[Stored data entries]

● ● ●

(** The part of [retrieveObject] that answers from the file. *)
Definition retrieve_external (objlevel : nat) (obj : obj_array) (response : wrp_crud)
    : M World (Z * wrp_crud) :=
  jsonData ← readFromJSON;
  match jsonData with
  | None => fail 500 response
  | Some text =>
      if is_empty text then fail 500 response
      else match cJSON_Parse (Some text) with
      | None => fail 500 response
      | Some json =>
          match cJSON_GetObjectItem (Some json) "tags" with
          | None => fail 400 response
          | Some (_, (key, paramArray)) =>
              let items := cJSON_items paramArray in
              if (length items =? 0)%nat then fail 400 response
              else
                tags_name ← lift (deref_o key);
                name ← lift (obj_str obj objlevel);
                if streq tags_name name then
                  let jsonresponse := cJSON_AddItemToObject cJSON_CreateObject (Some name)
                                        (Some (copy_tags items cJSON_CreateObject)) in
                  tagObj ← lift (deref_o (cJSON_GetObjectItem (Some jsonresponse) "tags"));
                  mret (0, (set_payload (snd (snd tagObj)) response) <| crud_status := 200 |>)
                else
                  tag ← lift (obj_is obj 3 "tag");
                  if (tag : bool) then
                    found ← lift (find_exact items name);
                    match found with
                    | None => fail 400 response
                    | Some i =>
                        subitem ← lift (deref_o (items !! i));
                        mret (0, (set_payload (copy_any (cJSON_items (snd subitem)) cJSON_CreateObject)
                                              response) <| crud_status := 200 |>)
                    end
                  else fail 400 response
          end
      end
  end.

(** The condition for the values in memory, and which of the two it is. *)
Definition in_memory (objlevel : nat) (obj : obj_array) : outcome bool :=
  if (objlevel =? 3)%nat then
    o ← obj_at obj 3;
    Done (match o with Some s => negb (strstr s "tags") | None => false end)
  else if (objlevel =? 4)%nat then
    o ← obj_at obj 3;
    Done (match o with Some s => strstr s "service-status" | None => false end)
  else Done false.

Definition retrieveObject (reqMsg : wrp_msg_t) (response : wrp_crud) : M World (Z * wrp_crud) :=
  match crud_dest (crud_view reqMsg) with
  | None => fail 400 response
  | Some _ =>
      parsed ← lift (parse_dest_elements_to_string reqMsg);
      match parsed with
      | None => fail 400 response
      | Some (objlevel, obj) =>
          mem ← lift (in_memory objlevel obj);
          if (mem : bool) then
            key ← lift (obj_str obj 3);
            inMemResponse ←
              (if strstr key "service-status" then
                 service ← lift (obj_at obj 4); getClientStatus service
               else cfg ← gets parodusCfg; mret (retrieveFromMemory key cfg));
            match inMemResponse with
            | Some j => mret (0, (set_payload j response) <| crud_status := 200 |>)
            | None => fail 400 response
            end
          else retrieve_external objlevel obj response
      end
  end.

(** ** Update *)

Definition validateDisconnectString (reason : option cstring) : bool :=
  match reason with
  | None | Some [] => false
  | Some s => forallb (λ c, isalpha c || isdigit c) s
  end.
Lemma copy_items_object (p acc : members) :
  payload_ok p →
  copy_items (as_items p) (JObject acc) =
    if forallb (λ x, is_scalar (snd x)) p then Some (JObject (acc ++ stored_members p)) else None.
Proof.
  intros Hp. revert acc. induction Hp as [|[k v] p [Hk Hv] Hp IH]; intros acc; cbn.
  - by rewrite app_nil_r.
  - fold (as_items p). destruct v; try done; cbn.
    + rewrite create_number by done. rewrite add_object, IH. by rewrite <-app_assoc.
    + rewrite create_string, add_object, IH. by rewrite <-app_assoc.
Qed.

Lemma copy_any_object (p acc : members) :
  payload_ok p → forallb (λ x, is_scalar (snd x)) p = true →
  copy_any (as_items p) (JObject acc) = JObject (acc ++ stored_members p).
Proof.
  intros Hp. revert acc. induction Hp as [|[k v] p [Hk Hv] Hp IH]; intros acc; cbn.
  - intros _. by rewrite app_nil_r.
  - fold (as_items p). intros [Hs Hr]%andb_true_iff. destruct v; try done; cbn.
    + rewrite create_number by done. rewrite add_object, IH by done. by rewrite <-app_assoc.
    + rewrite create_string, add_object, IH by done. by rewrite <-app_assoc.
Qed.

Lemma check_payload_object (payload : option bytes) (items : list item) :
  check_payload payload = Some items →
  ∃ p, items = as_items p /\ p ≠ [] /\ ∃ text, payload = Some text /\
       cJSON_Parse (Some (cstr text)) = Some (JObject p).
Proof.
  unfold check_payload. destruct payload as [text|]; [|done].
  destruct (cJSON_Parse _) as [j|] eqn:Hj; [|done]. rewrite items_children.
  destruct (length (children j) =? 0)%nat eqn:Hlen; [done|].
  destruct (find_expires (children j)) eqn:He; [|done]. cbn.
  destruct (check_strings (children j)); [|done]. intros [= <-].
  destruct j as [| | | |l|l]; cbn in Hlen, He |- *; try done.
  - exfalso. clear Hlen Hj. induction l as [|v l IH]; cbn in He; [done|]. by apply IH.
  - exists l. split; [done|]. split; [by intros ->|]. by exists text.
Qed.
End lib.
(* ===== verification/Connection.v ===== *)
(** * connection.c: the connection to the server

    One definition per function. The server the context points at is one of the three
    of the list ([server_ref]); the list belongs to the caller and is passed through.
    Loops that may go on for ever take a number of turns. [mem] is the memory
    [parse_webpa_url] is given. The token of auth_token.c and the server of token.c come
    through the class [Credentials]; [dns_query] is the build option
    FEATURE_DNS_QUERY. *)

From S2P Require Import Prelude StringHelpers Timers Config Wrp World ClientList Cjson Nopoll.
Local Open Scope cs_scope.
Local Open Scope Z_scope.

(** ** Servers *)

Record server_t : Set := mk_server {
  server_addr : option cstring;
  port : Z;
  allow_insecure : Z
}.
#[export] Instance server_settable : Settable server_t :=
  λ s, mk_server (server_addr s) (port s) (allow_insecure s).

Record server_list_t : Set := mk_servers { defaults : server_t; jwt : server_t; redirect : server_t }.
#[export] Instance servers_settable : Settable server_list_t :=
  λ l, mk_servers (defaults l) (jwt l) (redirect l).

Inductive server_ref : Set := defaults_ref | jwt_ref | redirect_ref.
#[export] Instance server_ref_eq_dec : EqDecision server_ref.
Proof. solve_decision. Defined.

Definition server_at (server_list : server_list_t) (r : server_ref) : server_t :=
  match r with
  | defaults_ref => defaults server_list
  | jwt_ref => jwt server_list
  | redirect_ref => redirect server_list
  end.

Definition set_server_null (server : server_t) : server_t := server <| server_addr := None |>.
Definition free_server (server : server_t) : server_t := server <| server_addr := None |>.
Definition server_is_null (server : server_t) : bool := bool_decide (server_addr server = None).
Definition set_server_list_null (l : server_list_t) : server_list_t :=
  mk_servers (set_server_null (defaults l)) (set_server_null (jwt l)) (set_server_null (redirect l)).
Definition free_server_list (l : server_list_t) : server_list_t :=
  mk_servers (free_server (defaults l)) (free_server (jwt l)) (free_server (redirect l)).

Definition get_current_server (l : server_list_t) : server_ref :=
  if negb (server_is_null (redirect l)) then redirect_ref
  else if negb (server_is_null (jwt l)) then jwt_ref
  else defaults_ref.

Record header_info_t : Set := mk_header {
  conveyHeader : option cstring;
  user_agent : option cstring;
  device_id : option cstring
}.

(** [create_connection_ctx_t] with the list it points to. *)
Record create_connection_ctx_t : Set := mk_ctx {
  server_list : server_list_t;
  current_server : option server_ref;
  header_info : header_info_t;
  extra_headers : option cstring;
  connect_timer : expire_timer_t
}.
#[export] Instance ctx_settable : Settable create_connection_ctx_t := λ c, mk_ctx
  (server_list c) (current_server c) (header_info c) (extra_headers c) (connect_timer c).

Definition current (ctx : create_connection_ctx_t) : option server_t :=
  server_at (server_list ctx) <$> current_server ctx.

Definition set_current_server (ctx : create_connection_ctx_t) : create_connection_ctx_t :=
  ctx <| current_server := Some (get_current_server (server_list ctx)) |>.

Definition FIND_SUCCESS : Z := 0.
Definition FIND_INVALID_DEFAULT : Z := -2.
Definition FIND_JWT_FAIL : Z := -1.
Definition WAIT_SUCCESS : Z := 0.
Definition WAIT_ACTION_RETRY : Z := 1.
Definition WAIT_FAIL : Z := 2.
Definition CONN_WAIT_SUCCESS : Z := 0.
Definition CONN_WAIT_ACTION_RETRY : Z := 1.
Definition CONN_WAIT_FAIL : Z := 2.
Definition BACKOFF_ERR : Z := -1.
Definition BACKOFF_SHUTDOWN : Z := 1.
Definition BACKOFF_DELAY_TAKEN : Z := 0.
Definition ETIMEDOUT : Z := 110.
Definition UPDATE_HEALTH_FILE_INTERVAL_SECS : Z := 240.
Definition CloseNormalClosure : Z := 1000.

(** What the connection asks of auth_token.c and token.c. *)
Class Credentials : Type := {
  getAuthToken : M World unit;
  (* the result, [*server_addr] and, when it is written, [*port] *)
  allow_insecure_conn : M World (Z * option cstring * option Z)
}.
(** Neither takes a shutdown back or touches the clients and the queues. *)
Class CredentialsLaws `{Credentials} : Prop := {
  auth_framed : ∀ Q, flag_free Q → keeps (framed Q) getAuthToken;
  token_framed : ∀ Q, flag_free Q → keeps (framed Q) allow_insecure_conn
}.

Section connection.
Context `{CjsonLib} `{NopollLib} `{Credentials} (env : oracle).
Context (mem : list event → cstring → url_memory) (dns_query : bool).

Definition parse_server_url (full_url : cstring) (server : server_t) : M World (Z * server_t) :=
  h ← gets trace;
  let '(rv, addr, p) := parse_webpa_url (mem h full_url) full_url in
  mret (rv, mk_server addr (match p with Some p => p | None => port server end) rv).

(** ** Headers *)

(** ParodusInternal.c: the header that describes the device. *)
Definition add_string (name value : cstring) (response : json) : json :=
  cJSON_AddItemToObject response (Some name) (cJSON_CreateString (Some value)).
Definition add_number (name : cstring) (value : Z) (response : json) : json :=
  cJSON_AddItemToObject response (Some name) (Some (cJSON_CreateNumber value)).
Definition add_if (name value : cstring) (response : json) : json :=
  if negb (length value =? 0)%nat then add_string name value response else response.

Definition convey_json (cfg : ParodusCfg) (reconnect_reason : option cstring) : json :=
  let response := add_if HW_MODELNAME (hw_model cfg) cJSON_CreateObject in
  let response := add_if HW_SERIALNUMBER (hw_serial_number cfg) response in
  let response := add_if HW_MANUFACTURER (hw_manufacturer cfg) response in
  let response := add_if FIRMWARE_NAME (fw_name cfg) response in
  let response := add_number BOOT_TIME (boot_time cfg) response in
  let response := add_if WEBPA_PROTOCOL (webpa_protocol cfg) response in
  let response := add_if WEBPA_INTERFACE (webpa_interface_used cfg) response in
  let response := add_if HW_LAST_REBOOT_REASON (hw_last_reboot_reason cfg) response in
  let response := match reconnect_reason with
                  | Some reason => add_string LAST_RECONNECT_REASON reason response
                  | None => response
                  end in
  if 0 <? boot_retry_wait cfg then add_number BOOT_RETRY_WAIT (boot_retry_wait cfg) response
  else response.

(** The loop that takes the newlines out of the encoded text. *)
Fixpoint without_newlines (s : cstring) : cstring :=
  match s with
  | [] => []
  | c :: rest => if decide (c = chr 10) then without_newlines rest else c :: without_newlines rest
  end.

(** [encodedData] is static: a failed encoding leaves the text of an earlier call. *)
Definition getWebpaConveyHeader : M World (option cstring) :=
  cfg ← gets parodusCfg;
  reason ← gets reconnect_reason;
  let buffer := cJSON_PrintUnformatted (convey_json cfg reason) in
  match nopoll_base64_encode buffer 1024 with
  | Some text => modify (λ w, w <| encodedData := without_newlines text |>)
  | None => mret tt
  end;;
  encoded ← gets encodedData;
  mret (if (0 <? length encoded)%nat then Some encoded else None).

Definition cfg_param (value : cstring) : cstring :=
  if negb (length value =? 0)%nat then value else "unknown".

(** The result and the header information; without a convey header all is freed. *)
Definition init_header_info : M World (Z * header_info_t) :=
  cfg ← gets parodusCfg;
  let agent := (cfg_param (webpa_protocol cfg) ++ " (" ++ cfg_param (fw_name cfg) ++ "; " ++
                cfg_param (hw_model cfg) ++ "/" ++ cfg_param (hw_manufacturer cfg) ++ ";)")%cs%list in
  let id := ("mac:" ++ hw_mac cfg)%cs%list in
  convey ← getWebpaConveyHeader;
  match convey with
  | None => mret (-1, mk_header None None None)
  | Some c => mret (0, mk_header (Some c) (Some agent) (Some id))
  end.

(** "%s" of a NULL pointer is undefined. *)
Definition build_extra_headers (auth device_id user_agent convey : option cstring) : outcome cstring :=
  id ← deref_o device_id;
  agent ← deref_o user_agent;
  let crlf : cstring := [chr 13; chr 10] in
  Done (match auth with Some a => crlf ++ "Authorization: Bearer " ++ a | None => [] end ++
        crlf ++ "X-WebPA-Device-Name: " ++ id ++
        crlf ++ "X-WebPA-Device-Protocols: wrp-0.11,getset-0.1" ++
        crlf ++ "User-Agent: " ++ agent ++
        match convey with Some c => crlf ++ "X-WebPA-Convey: " ++ c | None => [] end)%cs%list.

Definition build_extra_hdrs (h : header_info_t) : M World cstring :=
  cfg ← gets parodusCfg;
  let auth_token := webpa_auth_token cfg in
  lift (build_extra_headers (if (0 <? length auth_token)%nat then Some auth_token else None)
          (device_id h) (user_agent h) (conveyHeader h)).

Definition set_extra_headers (ctx : create_connection_ctx_t) : M World create_connection_ctx_t :=
  cfg ← gets parodusCfg;
  when ((length (webpa_auth_token cfg) =? 0)%nat &&
        match client_cert_path cfg with Some p => (0 <? length p)%nat | None => false end)
    getAuthToken;;
  headers ← build_extra_hdrs (header_info ctx);
  mret (ctx <| extra_headers := Some headers |>).

(** ** Finding servers *)

Definition find_servers (l : server_list_t) : M World (Z * server_list_t) :=
  let l := free_server_list l in
  cfg ← gets parodusCfg;
  '(rv, server) ← parse_server_url (webpa_url cfg) (defaults l);
  let l := l <| defaults := server |> in
  if rv <? 0 then mret (FIND_INVALID_DEFAULT, l)
  else if dns_query && negb (acquire_jwt cfg =? 0) then
    '(rv, addr, p) ← allow_insecure_conn;
    let l := l <| jwt := mk_server addr (match p with Some p => p | None => port (jwt l) end) rv |> in
    if rv <? 0 then mret (FIND_JWT_FAIL, l) else mret (FIND_SUCCESS, l)
  else mret (FIND_SUCCESS, l).

(** networking.c *)
Fixpoint check_addresses (addrs : list cstring) (status : Z) : Z :=
  match addrs with
  | [] => status
  | a :: rest => if streq "10.0.0.1" a then check_addresses rest (-2) else 0
  end.
Definition checkHostIp (serverIP : option cstring) : M World Z :=
  result ← call env (sys_getaddrinfo serverIP);
  mret (match result with None => -1 | Some addrs => check_addresses addrs (-1) end).
(* ===== verification/Token.v ===== *)
(** * token.c: the server named by a JSON web token from the DNS

    The token is published as TXT records; each may carry a sequence number. The
    records are put in order ([get_rr_seq_table]) and joined ([assemble_jwt_from_dns]);
    cjwt verifies the token, and its endpoint claim is the server to use
    ([analyze_jwt]). The messages of the resolver ([DnsLib]) and the verification
    ([CjwtDecode]) are the libraries'. *)

From S2P Require Import Prelude StringHelpers Timers Config Wrp World Cjson.
Local Open Scope cs_scope.
Local Open Scope Z_scope.

Definition NS_MAXBUF : nat := Z.to_nat 8192.
Definition TXT_REC_ID_MAXSIZE : nat := 128.
Definition MAX_RR_RECS : Z := 10.
Definition SEQ_TABLE_SIZE : nat := 11.
Definition ENDPOINT_NAME : cstring := "endpoint".
Definition TOKEN_ERR_QUERY_DNS_FAIL : Z := -101.
Definition TOKEN_ERR_JWT_DECODE_FAIL : Z := -102.
Definition TOKEN_ERR_ALGO_NOT_ALLOWED : Z := -103.
Definition TOKEN_ERR_INVALID_JWT_CONTENT : Z := -104.
Definition TOKEN_ERR_NO_EXPIRATION : Z := -105.
Definition TOKEN_ERR_JWT_EXPIRED : Z := -106.
Definition TOKEN_ERR_BAD_ENDPOINT : Z := -107.
Definition TOKEN_ERR_MEMORY_FAIL : Z := -999.

(** A record of a DNS message: its type and its data. *)
Record ns_rr : Set := mk_rr { ns_rr_type : Z; ns_rr_rdata : list ascii }.

Class DnsLib : Type := {
  ns_msg : Set;
  ns_t_txt : Z;
  (* the error, or what the call stores *)
  ns_initparse : bytes → Z → Z + ns_msg;
  ns_msg_count : ns_msg → Z;
  ns_parserr : ns_msg → Z → Z + ns_rr
}.

Record cjwt_t : Set := mk_jwt { jwt_alg : Z; jwt_exp : Z; private_claims : option json }.
Class CjwtDecode : Set := {
  (* the text and the key; the error, or the verified token *)
  cjwt_decode : cstring → cstring → Z + cjwt_t
}.

(** ** The records *)

Definition valid_b64_char (c : ascii) : bool :=
  isupper c || islower c || isdigit c ||
  bool_decide (c ∈ ["/"; "+"; "-"; "_"]%char%list).

(** Quotes and newlines are stripped: a first character that is not a digit, and up to
    two last ones. *)
Definition strip_last (rr : list ascii) : list ascii :=
  match last rr with
  | Some c => if valid_b64_char c then rr else removelast rr
  | None => rr
  end.
Definition strip_rr_data (rr : list ascii) : list ascii :=
  strip_last (strip_last
    (match rr with c :: rest => if isdigit c then rr else rest | [] => [] end)).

● ● ●

TASK - "destruct" is the string to look for; please copy every line of the records above where it appears.

PROBLEM SOLUTION -
  - fold (as_items p). destruct v; try done; cbn.
  - fold (as_items p). intros [Hs Hr]%andb_true_iff. destruct v; try done; cbn.
  unfold check_payload. destruct payload as [text|]; [|done].
  destruct (cJSON_Parse _) as [j|] eqn:Hj; [|done]. rewrite items_children.
  destruct (length (children j) =? 0)%nat eqn:Hlen; [done|].
  destruct (find_expires (children j)) eqn:He; [|done]. cbn.
  destruct (check_strings (children j)); [|done]. intros [= <-].
  destruct j as [| | | |l|l]; cbn in Hlen, He |- *; try done.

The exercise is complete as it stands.